PROBLEM =
Going through the data below, copy out each line where the word "with" shows up.

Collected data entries
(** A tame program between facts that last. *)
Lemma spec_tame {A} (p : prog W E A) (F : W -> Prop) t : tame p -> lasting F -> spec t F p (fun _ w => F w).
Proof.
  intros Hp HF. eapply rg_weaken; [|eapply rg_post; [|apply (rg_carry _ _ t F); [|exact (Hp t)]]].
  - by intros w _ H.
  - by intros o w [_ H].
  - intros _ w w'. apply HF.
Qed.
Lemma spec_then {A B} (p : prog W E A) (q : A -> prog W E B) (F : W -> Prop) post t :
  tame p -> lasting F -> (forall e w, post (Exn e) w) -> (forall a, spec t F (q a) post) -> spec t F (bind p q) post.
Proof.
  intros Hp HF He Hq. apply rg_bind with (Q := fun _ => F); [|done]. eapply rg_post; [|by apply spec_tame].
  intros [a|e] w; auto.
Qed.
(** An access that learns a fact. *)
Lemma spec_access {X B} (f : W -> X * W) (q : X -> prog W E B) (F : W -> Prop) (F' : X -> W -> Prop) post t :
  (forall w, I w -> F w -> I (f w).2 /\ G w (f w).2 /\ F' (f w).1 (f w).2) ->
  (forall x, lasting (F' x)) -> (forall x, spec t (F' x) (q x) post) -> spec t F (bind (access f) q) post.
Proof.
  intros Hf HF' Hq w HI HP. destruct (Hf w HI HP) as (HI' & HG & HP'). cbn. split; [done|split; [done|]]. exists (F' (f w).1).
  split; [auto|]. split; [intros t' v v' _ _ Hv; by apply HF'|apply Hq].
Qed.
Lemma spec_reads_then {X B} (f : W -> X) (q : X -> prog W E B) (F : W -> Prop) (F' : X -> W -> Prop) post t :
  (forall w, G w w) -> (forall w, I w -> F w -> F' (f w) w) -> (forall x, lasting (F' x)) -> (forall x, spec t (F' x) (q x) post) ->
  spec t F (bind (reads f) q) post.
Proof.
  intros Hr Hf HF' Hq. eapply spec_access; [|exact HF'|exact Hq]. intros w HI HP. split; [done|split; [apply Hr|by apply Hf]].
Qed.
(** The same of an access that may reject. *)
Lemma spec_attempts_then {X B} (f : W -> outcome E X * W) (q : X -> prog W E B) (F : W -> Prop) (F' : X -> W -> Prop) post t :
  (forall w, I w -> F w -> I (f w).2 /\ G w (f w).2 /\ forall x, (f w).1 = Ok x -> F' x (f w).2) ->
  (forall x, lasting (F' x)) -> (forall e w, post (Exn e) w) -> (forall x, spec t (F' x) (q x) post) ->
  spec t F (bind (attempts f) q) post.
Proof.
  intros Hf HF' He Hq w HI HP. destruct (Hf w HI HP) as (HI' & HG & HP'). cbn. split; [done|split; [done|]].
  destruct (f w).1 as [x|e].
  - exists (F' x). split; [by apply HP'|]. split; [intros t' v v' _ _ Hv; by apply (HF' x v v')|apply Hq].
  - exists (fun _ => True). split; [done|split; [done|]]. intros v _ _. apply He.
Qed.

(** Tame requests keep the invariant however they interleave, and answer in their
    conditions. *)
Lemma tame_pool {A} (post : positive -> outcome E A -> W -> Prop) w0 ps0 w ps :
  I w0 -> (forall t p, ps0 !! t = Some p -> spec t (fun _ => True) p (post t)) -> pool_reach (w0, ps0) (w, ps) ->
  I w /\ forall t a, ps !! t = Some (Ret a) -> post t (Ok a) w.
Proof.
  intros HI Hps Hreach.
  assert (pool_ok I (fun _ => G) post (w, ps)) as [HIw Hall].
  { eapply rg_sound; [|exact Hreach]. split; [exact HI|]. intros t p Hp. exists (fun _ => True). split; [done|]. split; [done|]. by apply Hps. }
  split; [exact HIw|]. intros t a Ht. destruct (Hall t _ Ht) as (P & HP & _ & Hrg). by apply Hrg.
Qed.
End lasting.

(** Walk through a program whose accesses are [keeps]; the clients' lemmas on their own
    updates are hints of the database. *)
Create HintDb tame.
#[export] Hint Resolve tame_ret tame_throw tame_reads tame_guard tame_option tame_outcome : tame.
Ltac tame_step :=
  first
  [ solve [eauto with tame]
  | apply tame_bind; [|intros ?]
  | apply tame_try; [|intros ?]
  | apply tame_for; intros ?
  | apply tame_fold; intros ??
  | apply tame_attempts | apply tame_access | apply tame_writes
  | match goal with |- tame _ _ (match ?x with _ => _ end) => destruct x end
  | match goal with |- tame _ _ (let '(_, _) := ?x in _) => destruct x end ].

RESPONSE BELOW =
  intros Hp HF He Hq. apply rg_bind with (Q := fun _ => F); [|done]. eapply rg_post; [|by apply spec_tame].
  [ solve [eauto with tame]
  | match goal with |- tame _ _ (match ?x with _ => _ end) => destruct x end
  | match goal with |- tame _ _ (let '(_, _) := ?x in _) => destruct x end ].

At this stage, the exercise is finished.